For a program $P$, AD computes a local linearization of the executed trace. This is the correct derivative when the trace is locally stable.

A trace is locally stable when small perturbations do not change:

```text
branch choices
loop counts
recursion depth
selected indices
sort order
top-k membership
mask structure
```

When these remain fixed, AD gives the ordinary derivative of the program near the input.

When they change under arbitrarily small perturbations, the function is at a boundary.

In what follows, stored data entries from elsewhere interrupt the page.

Lemma find_loop_some me now listen l i node :
  list_find (λ n, answers listen n = true) l = Some (i, node) →
  find_loop me now listen l =
    (Some (request node), filter (λ n, expired now n = false) (take i l) ++ drop (S i) l,
     tally (λ n, expired now n && of_chan me n) (take i l)).
Proof.
  revert i. induction l as [|x l IH]; intros i Hf; [done|]. cbn [list_find] in Hf. cbn [find_loop].
  destruct (answers listen x); [rewrite decide_True in Hf by done; by simplify_eq|].
  rewrite decide_False in Hf by done. apply fmap_Some in Hf as ([j y] & Hf & [= -> ->]).
  cbn [take drop]. rewrite (IH j Hf), filter_cons, tally_cons.
  cbv beta. change (expired now x && of_chan me x) with ((age x <? now) && of_chan me x).
  destruct (age x <? now) eqn:Eage; cbn [andb].
  - rewrite decide_False by (unfold expired; congruence). unfold of_chan. case_bool_decide; f_equal; lia.
  - by rewrite decide_True.
Qed.

(** waiting for an open request.  Unless the context or the channel closes,
    [hab_open_request_find] takes out of the open queue the oldest request that answers
    (same type or a cancellation, same sub id, and the open id and channel when they
    are asked for); besides that one it removes exactly the expired requests before it
    (all expired ones when nothing answers), keeps the rest in order, and puts the
    references that the removed requests of this channel held.  The count follows the
    request that is returned, but not the expired ones. *)
Theorem open_request_find_oldest now listen old u :
  let q := openq_list u in
  let gone i := tally (λ n, expired now n && of_chan (self u) n) (take i q) in
  match list_find (λ n, answers listen n = true) q with
  | Some (i, node) =>
      hab_open_request_find false false now listen old u =
        (true, Some (request node),
         set_openq (filter (λ n, expired now n = false) (take i q) ++ drop (S i) q) (openq_cnt u - 1)
           (set_refs (pchan_refcount u - gone i) u))
  | None =>
      hab_open_request_find false false now listen old u =
        (false, old,
         set_openq (filter (λ n, expired now n = false) q) (openq_cnt u)
           (set_refs (pchan_refcount u - gone (length q)) u))
  end.
Proof.
  intros q gone. unfold hab_open_request_find. cbn [orb].
  destruct (list_find (λ n, answers listen n = true) q) as [[i node]|] eqn:Hf.
  - rewrite (find_loop_some _ _ _ _ _ _ Hf). done.
  - rewrite (find_loop_none _ _ _ _ Hf). unfold gone. by rewrite firstn_all.
Qed.

(** The count drifts when a request expires, and a cancelled request keeps its
    reference to the channel. *)
Example expired_request_stays_counted :
  let node := mk_open_node (mk_open_request HAB_PAYLOAD_TYPE_INIT (Some 3) (mk_open_data 1 2 3 0 0 0)) 50 in
  let u := set_openq [node] 1 sample_hab in
  let listen := mk_open_request HAB_PAYLOAD_TYPE_INIT None (mk_open_data 0 9 0 0 0 0) in
  let '(found, _, u') := hab_open_request_find false false 60 listen None u in
  found = false ∧ openq_list u' = [] ∧ openq_cnt u' = 1.
Proof. vm_compute. done. Qed.

(** The references to the channel: an open request takes one, and the cancellation of
    the request removes it without giving the reference back. *)
Example cancelled_request_keeps_reference :
  let al := mk_allocs true true true true in
  let x := mk_open_data 0x101007 2 8 1 1 1 in
  let none := λ (_ : Z) (_ : option Z) (_ : hab_header), kret (S := pchan hab_state) 0 in
  let msgs := [(open_header HAB_PAYLOAD_TYPE_INIT, open_data_le x);
               (open_header HAB_PAYLOAD_TYPE_INIT_CANCEL, open_data_le x)] in
  let s' := (send_all 256 0 0 0 msgs sample_sender).2 in
  let r' := (shmem_physical_channel_rx_dispatch 3 (λ _, ring_bytes s') 256
               (hab_msg_recv (λ _, ring_bytes s') 256 al 100 0 0 none) (replicate 20 0)
               (sees_tx s' sample_receiver)).2 in
  openq_list (upper r') = [] ∧ openq_cnt (upper r') = 0 ∧
  pchan_refcount (upper r') = pchan_refcount sample_hab + 1.
Proof. vm_compute. done. Qed.

(** ** The table of virtual channels *)

(** Every channel sits under the id that its number contains, is referenced, and is
    counted once in [vcnt] and once in the references of the physical channel. *)
Record vchans_ok (base : Z) (u : hab_state) : Prop := {
  vo_id k v : vchan_idr u !! k = Some v → HAB_VCID_GET_ID (vc_id v) = k ∧ 1 ≤ k ≤ 0xFFF ∧ 1 ≤ vc_refcount v;
  vo_count : vcnt u = Z.of_nat (size (vchan_idr u));
  vo_refs : pchan_refcount u = base + vcnt u
}.

Lemma vcid_id id dev dom :
  1 ≤ id ≤ 0xFFF →
  HAB_VCID_GET_ID (Z.lor (Z.lor (Z.land (Z.shiftl id HAB_VCID_ID_SHIFT) HAB_VCID_ID_MASK)
                               (Z.land (Z.shiftl dev HAB_VCID_MMID_SHIFT) HAB_VCID_MMID_MASK))
                        (Z.land (Z.shiftl dom HAB_VCID_DOMID_SHIFT) HAB_VCID_DOMID_MASK)) = id.
Proof.
  intros Hid. unfold HAB_VCID_GET_ID, HAB_VCID_ID_SHIFT, HAB_VCID_MMID_SHIFT, HAB_VCID_DOMID_SHIFT.
  rewrite vcid_mask_bits. change HAB_VCID_MMID_MASK with (Z.shiftl (Z.ones 12) 20).
  change HAB_VCID_DOMID_MASK with (Z.shiftl (Z.ones 8) 12).
  apply Z.bits_inj'. intros n Hn.
  repeat first [rewrite Z.land_spec | rewrite Z.lor_spec | rewrite mask_bit by lia
               | rewrite shr_bit by lia | rewrite shl_bit by lia].
  zcases; rewrite ?andb_false_r, ?andb_true_r, ?orb_false_r, ?orb_false_l; try (f_equal; lia).
  all: symmetry; apply (high_bit id 12); lia.
Qed.

(** Updating one channel without touching its number, and keeping it referenced. *)
Lemma vchans_ok_update base u k v v' :
  vchans_ok base u → vchan_idr u !! k = Some v → vc_id v' = vc_id v → 1 ≤ vc_refcount v' →
  vchans_ok base (set_idr (<[k := v']> (vchan_idr u)) u).
Proof.
  intros [Hid Hcnt Hrefs] Hk Hv' Hr. split; cbn [vchan_idr vcnt pchan_refcount set_idr]; [|by rewrite map_size_insert_Some|done].
  intros j w [[-> <-]|[_ Hw]]%lookup_insert_Some; [|by apply Hid].
  rewrite Hv'. destruct (Hid j v Hk) as (H1 & H2 & _). done.
Qed.
(* ===== verification/HabImport.v ===== *)
(** * What is imported stays exported (hab_mimex.c, hab_msg.c)

    Two machines on the newer protocol ([mem_proto] 1), connected by their outboxes, with one
    thread that imports and calls interleaved with deliveries in any order.  The steps are the
    operations of HabShare and HabMem; waiting for the acknowledgement is split into the polls
    of the wait queue.  Sends and allocations succeed and waits are not cut short. *)

From S2P Require Import Prelude Memory HabMsg HabMem HabPages HabShare.

Record shared := mk_shared { exporter : side; importer : side; pending : option hab_import }.

Definition popped (s : side) : side := set_io (tail (outbox s)) (send_codes s) (allocs s) s.

(** The buffer of an export has its pages, and the byte sent behind a full table is inside the
    pages of the descriptor. *)
Definition export_args_ok (buf : Z + dma_buf) (offset id : Z) (p : hab_export) (s : side) : Prop :=
  expid_idr s !! id = None ∧ 0 < id < 2 ^ 31 ∧ 0 ≤ he_sizebytes p < 2 ^ 32 ∧
  match buf with
  | inl ret => ret < 0
  | inr b =>
      let n := he_sizebytes p / PAGE_SIZE in
      0 < he_sizebytes p → buf_ok b offset n ∧ (sizeof_super + sizeof_compressed_pfns + n * sizeof_region) mod PAGE_SIZE ≠ 0
  end.

Inductive share_step : shared → shared → Prop :=
  | SExport env buf offset id p e i w :
      export_args_ok buf offset id p e →
      share_step (mk_shared e i w) (mk_shared (hab_mem_export env buf offset id p e).2 i w)
  | SUnexport vcid id e i w :
      share_step (mk_shared e i w) (mk_shared (hab_mem_unexport vcid id e).2 i w)
  | SToImporter m rest e i w :
      outbox e = m :: rest →
      share_step (mk_shared e i w) (mk_shared (popped e) (mem_msg_recv m i).2 w)
  | SToExporter m rest e i w :
      outbox i = m :: rest →
      share_step (mk_shared e i w) (mk_shared (mem_msg_recv m e).2 (popped i) w)
  | SImport p e i i' :
      import_begin p i = (Done 0, i') →
      share_step (mk_shared e i None) (mk_shared e i' (Some p))
  | SPoll p e i i' :
      hab_import_ack_find (import_ack_for p i) i = (Done None, i') →
      share_step (mk_shared e i (Some p)) (mk_shared e i' (Some p))
  | SImported g p e i i' (added : bool) :
      hab_import_ack_find (import_ack_for p i) i = (Done (Some added), i') →
      share_step (mk_shared e i (Some p)) (mk_shared e (if added then (import_finish g p i').2 else i') None)
  | SUnimport in_use vcid id e i :
      share_step (mk_shared e i None) (mk_shared e (hab_mem_unimport in_use vcid id i).2 None).

(** Two sides of an open virtual channel, nothing shared yet. *)
Definition fresh_side (id other vl vr : Z) : side :=
  mk_side id other false vl vr 1 ∅ [] 0 [] ∅ 0 [] [] [] [].
Definition share_init (a b va vb : Z) : shared := mk_shared (fresh_side a b va vb) (fresh_side b a vb va) None.

(** ** The invariant *)

Definition works (s : side) (id other : Z) : Prop :=
  sd_id s = id ∧ sd_other s = other ∧ sd_closed s = false ∧ mem_proto s = 1 ∧ send_codes s = [] ∧ allocs s = [].

(** A descriptor the other side accepts. *)
Definition sendable (a b id : Z) (d : export_desc) (size : Z) : Prop :=
  export_id d = id ∧ vcid_local d = a ∧ vcid_remote d = b ∧
  ∃ bs z, subrange 0 (size + 1) (payload d) = Some bs ∧ read_le 4 bs pfns_nregions = Some z ∧
    0 < s32 z ≤ payload_count d ∧ payload_count d ≤ MAX_EXP_PAYLOAD_COUNT ∧
    sizeof_export_desc + 1 + size = exp_desc_min + s32 z * sizeof_region ∧
    sizeof_export_desc + 1 + size ≤ HAB_HEADER_SIZE_MAX.

Definition entry_ok (a b id : Z) (x : export_desc_super) : Prop :=
  e_ctx x = true ∧ e_pchan x = true ∧ exp_state x = HAB_EXP_SUCCESS ∧ sendable a b id (exp x) (payload_size x).

Definition is_unimport (m : mem_message) : Prop := match m with MUnimport _ => True | _ => False end.

(** The exporter knows that [id] is imported, and will not be told otherwise. *)
Definition held (e i : side) (id : Z) : Prop :=
  (∃ x, expid_idr e !! id = Some x ∧ remote_imported x = true) ∧ MUnimport id ∉ outbox i.

(** Where the answer to the request is. *)
Inductive phase (a b : Z) (e i : side) : option hab_import → Prop :=
  | PIdle : Forall is_unimport (outbox i) → outbox e = [] → imp_rxq i = [] → phase a b e i None
  | PAsked p us n : outbox i = us ++ [MImport (hi_exportid p) n] → Forall is_unimport us → outbox e = [] → imp_rxq i = [] →
      phase a b e i (Some p)
  | PRefused p : outbox i = [] → outbox e = [MImportAckFail (hi_exportid p)] → imp_rxq i = [] → phase a b e i (Some p)
  | PGranted p x bs : outbox i = [] → sendable a b (hi_exportid p) (exp x) (payload_size x) →
      subrange 0 (payload_size x + 1) (payload (exp x)) = Some bs →
      outbox e = [MImportAck (u32 (sizeof_export_desc + 1 + payload_size x)) (with_payload bs (exp x))] → imp_rxq i = [] →
      held e i (hi_exportid p) → phase a b e i (Some p)
  | PAnswered p added age : outbox i = [] → outbox e = [] → imp_rxq i = [(mk_iack (hi_exportid p) b a added, age)] →
      phase a b e i (Some p).

Record sharing (a b : Z) (s : shared) : Prop := {
  sh_exporter : works (exporter s) a b;
  sh_importer : works (importer s) b a;
  sh_entries id x : expid_idr (exporter s) !! id = Some x → entry_ok a b id x;
  sh_held id x : imp_whse (importer s) !! id = Some x → export_id (exp x) = id ∧ held (exporter s) (importer s) id;
  sh_phase : phase a b (exporter s) (importer s) (pending s);
}.

(** ** The calls in a working system *)

Definition add_out (m : mem_message) (s : side) : side := set_io (outbox s ++ [m]) (send_codes s) (allocs s) s.

Lemma kzalloc_run s : allocs s = [] → kzalloc s = (Done true, s).
Proof. destruct s. cbn. by intros ->. Qed.
Lemma out_run m s : send_codes s = [] → physical_channel_send m s = (Done 0, add_out m s).
Proof. destruct s. unfold physical_channel_send, add_out. cbn. by intros ->. Qed.

Lemma vzalloc_room n : 0 < n → n mod PAGE_SIZE ≠ 0 → n + 1 ≤ vzalloc_bytes n.
Proof. unfold vzalloc_bytes, PAGE_SIZE. intros H1 H2. Z.div_mod_to_equations. lia. Qed.
Lemma vzalloc_least n : 0 ≤ n → n ≤ vzalloc_bytes n.
Proof. unfold vzalloc_bytes, PAGE_SIZE. intros H. Z.div_mod_to_equations. lia. Qed.

(** What [habmem_compress_pfns] writes can be sent and is accepted. *)
Lemma compress_sendable b offset n m :
  buf_ok b offset n → n ≤ MAX_EXP_PAYLOAD_COUNT → sizeof_compressed_pfns + sizeof_region * n < zlen m →
  ∃ size m' bs z, habmem_compress_pfns b offset n m = Some (inr (size, m')) ∧
    subrange 0 (size + 1) m' = Some bs ∧ read_le 4 bs pfns_nregions = Some z ∧ 0 < s32 z ≤ n ∧
    size = sizeof_compressed_pfns + s32 z * sizeof_region.
Proof.
  intros Hb Hmax Hm. pose proof Hb as (_ & Hc & Hl & _).
  destruct (compress_table b offset n m Hb) as (first & rs & Hrun & Hok & _ & Hhd & Hexp);
    [unfold region_off, pfns_region, sizeof_region, sizeof_compressed_pfns in *; lia|].
  pose proof (zlen_regions_pages _ _ Hok) as Hzr. rewrite Hexp, Hl in Hzr. pose proof (table_for_ne _ _ _ Hhd Hexp) as Hne.
  pose proof (zlen_enc_table first rs) as Hzt.
  unfold sizeof_compressed_pfns, sizeof_region, pfns_region, MAX_EXP_PAYLOAD_COUNT in *. rewrite u32_small in Hrun by lia.
  eexists _, _, (enc_table first rs ++ _), _. split; [exact Hrun|]. split; [|split; [|split]].
  - unfold subrange, put. change (take (Z.to_nat 0) m) with (@nil Z). cbn [app]. rewrite bool_decide_true.
    + change (drop (Z.to_nat 0) ?l) with l. rewrite take_app_ge by (unfold zlen in *; lia). done.
    + split; [lia|]. split; [lia|]. rewrite length_app, length_drop. unfold zlen in *. lia.
  - apply (has_read_le 4 (zlen rs)). apply has_split. eexists (le_encode 8 first), _. split; [|done].
    unfold enc_table. rewrite <- !app_assoc. done.
  - change (2 ^ (8 * Z.of_nat 4)) with (2 ^ 32). rewrite s32_mod; lia.
  - change (2 ^ (8 * Z.of_nat 4)) with (2 ^ 32). rewrite s32_mod; lia.
Qed.

Definition set_idr (m : gmap Z export_desc_super) : side → side := mod_idr (λ _, m).

Lemma grant_run b offset n flags id s a b' :
  works s a b' → 0 < id < 2 ^ 31 → n ≤ MAX_EXP_PAYLOAD_COUNT → buf_ok b offset n →
  (sizeof_super + sizeof_compressed_pfns + n * sizeof_region) mod PAGE_SIZE ≠ 0 →
  ∃ size x, habmem_hyp_grant (inr b) offset n flags id s = (Done (0, size, id), set_idr (<[id := x]> (expid_idr s)) s) ∧
    payload_size x = size ∧ remote_imported x = false ∧
    (sizeof_export_desc + 1 + size ≤ HAB_HEADER_SIZE_MAX → entry_ok a b' id (set_success x)) ∧ 0 ≤ size < 2 ^ 31 ∧
    payload_count (exp x) = n ∧
    ∃ m, sizeof_compressed_pfns + sizeof_region * n < zlen m ∧ habmem_compress_pfns b offset n m = Some (inr (size, payload (exp x))).
Proof.
  intros (Hid & Hot & Hcl & Hpr & Hsc & Hal) Hi Hmax Hb Hpage. pose proof Hb as (_ & Hn & _).
  unfold MAX_EXP_PAYLOAD_COUNT, sizeof_super, sizeof_compressed_pfns, sizeof_region in *.
  cbn [habmem_hyp_grant]. unfold habmem_add_export_compress, habmem_add_export, sizeof_super, sizeof_compressed_pfns, sizeof_region.
  rewrite (u32_small (152 + _ + _)) by lia. rewrite (proj2 (Z.eqb_neq _ 0)) by lia.
  pose proof (vzalloc_room (152 + 16 + n * 8) ltac:(lia) Hpage) as Hroom.
  set (m0 := replicate _ 0). assert (zlen m0 = vzalloc_bytes (152 + 16 + n * 8) - 152) as Hm0 by (unfold m0, zlen; rewrite length_replicate; lia).
  destruct (compress_sendable b offset n m0 Hb) as (size & m' & bs & z & Hrun & Hbs & Hz & Hzn & Hsize);
    [done|unfold sizeof_compressed_pfns, sizeof_region; lia|].
  unfold kbind at 1 2. rewrite kzalloc_run by done. cbn [negb]. unfold kget at 1, kbind at 1. cbv zeta.
  destruct (Z.ltb_spec id 0); [lia|]. unfold kmodify at 1, kbind at 1, kret at 1.
  unfold kmodify at 1, kbind at 1. unfold kbind at 1. rewrite kzalloc_run by done. cbn [negb exp payload].
  rewrite Hrun. unfold kmodify, kbind, kret. rewrite (u32_small id) by lia.
  eexists size, (set_table size m' (set_count n (mk_super (mk_desc id flags a b' (vmid_local s) (vmid_remote s) 0 m0) true true 0 EXP_DESC_INIT HAB_EXP_EXPORTING false))).
  split.
  { unfold set_idr, mod_idr. cbn. rewrite Hpr, Hid, Hot. cbn. by rewrite !alter_insert_eq. }
  split; [done|]. split; [done|]. unfold sizeof_compressed_pfns, sizeof_region in Hsize.
  split; [|split; [lia|]; split; [done|]; exists m0; split; [lia|exact Hrun]].
  intros Hmsg. do 3 (split; [done|]). do 3 (split; [done|]). exists bs, z. cbn.
  unfold exp_desc_min, sizeof_compressed_pfns, sizeof_region, sizeof_export_desc, MAX_EXP_PAYLOAD_COUNT in *.
  split; [done|]. split; [done|]. lia.
Qed.

Lemma export_run env buf offset id p s a b :
  works s a b → export_args_ok buf offset id p s →
  ∃ m l t, (hab_mem_export env buf offset id p s).2 = set_exp_whse l t (set_idr m s) ∧
    (m = expid_idr s ∨ ∃ x, m = <[id := x]> (expid_idr s) ∧ entry_ok a b id x).
Proof.
  intros Hw (Hfree & Hi & Hsz & Hbuf). pose proof Hw as (Hid & Hot & Hcl & Hpr & Hsc & Hal).
  assert (s = set_exp_whse (exp_whse s) (export_total s) (set_idr (expid_idr s) s)) as Hself by (by destruct s).
  unfold hab_mem_export. destruct (_ || _) eqn:Eargs; [exists (expid_idr s), (exp_whse s), (export_total s); split; [exact Hself|by left]|].
  apply orb_false_iff in Eargs as [[Hz%Z.eqb_neq Hmod%negb_false_iff%Z.eqb_eq]%orb_false_iff _].
  unfold hab_get_vchan_fromvcid, kgets. unfold kbind at 1.
  destruct (_ && _); cbn [negb]; [|exists (expid_idr s), (exp_whse s), (export_total s); split; [exact Hself|by left]].
  destruct buf as [ret|bf].
  { cbn [habmem_hyp_grant]. unfold kret at 1, kbind at 1. destruct (Z.ltb_spec ret 0); [|lia]. exists (expid_idr s), (exp_whse s), (export_total s); split; [exact Hself|by left]. }
  destruct (Hbuf ltac:(lia)) as [Hb Hpage]. set (n := he_sizebytes p / PAGE_SIZE) in *.
  assert (n ≤ MAX_EXP_PAYLOAD_COUNT) as Hmax.
  { unfold n, PAGE_SIZE, MAX_EXP_PAYLOAD_COUNT in *. Z.div_mod_to_equations. lia. }
  destruct (grant_run bf offset n (he_flags p) id s a b Hw Hi Hmax Hb Hpage) as (size & x & Hrun & Hps & _ & Hok & Hsize & _).
  rewrite (kbind_Done _ _ _ _ _ Hrun). change (0 <? 0) with false. cbv iota beta.
  set (s1 := set_idr _ s). unfold habmem_export_vchan.
  unfold sizeof_export_desc in *. rewrite u32_small by lia.
  assert (expid_idr s1 !! id = Some x) as Hlook by apply lookup_insert_eq.
  destruct (Z.ltb_spec HAB_HEADER_SIZE_MAX (88 + 1 + size)) as [Hbig|Hfit].
  - unfold kret at 1, kbind at 1. change (- EINVAL =? 0) with false. cbv iota.
    unfold habmem_hyp_grant_undo, kget. unfold kbind at 1 2. rewrite Hlook. unfold kmodify, kbind, kret.
    exists (expid_idr s), (exp_whse s), (export_total s). split; [|by left]. cbn [snd]. unfold s1, set_idr, mod_idr. cbn. by rewrite delete_insert_id.
  - unfold kget. unfold kbind at 1 2. rewrite Hlook. change (mem_proto s1) with (mem_proto s). rewrite Hpr. change (1 =? 0) with false. cbv iota.
    unfold kret, kbind, kmodify. cbn [negb Z.eqb snd].
    exists (<[id := set_success x]> (expid_idr s)), (exp_whse s ++ [id]), (export_total s + 1). split; [|right; eexists; split; [done|by apply Hok]].
    unfold s1, set_idr, mod_idr, set_exp_whse. cbn. by rewrite alter_insert_eq.
Qed.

The returned derivative describes the selected trace only.

## Practical Rule

For piecewise differentiable programs:

```text
Inside a smooth region:
    AD gives the classical derivative.

At a boundary:
    AD gives a branch-specific or convention-specific value.

For discrete selections:
    gradients usually flow through selected values,
    not through the selection decision itself.
```

This is acceptable in many optimization problems because exact boundary points often have measure zero under continuous data. But this argument is probabilistic, not absolute. Boundaries matter in quantization, clipping, constraints, solvers, routing, and any model that deliberately creates hard decisions.

Piecewise differentiability is therefore a normal part of AD. The main requirement is to know whether the derivative returned by the system is a true local derivative, a subgradient convention, or merely the derivative of one executed path.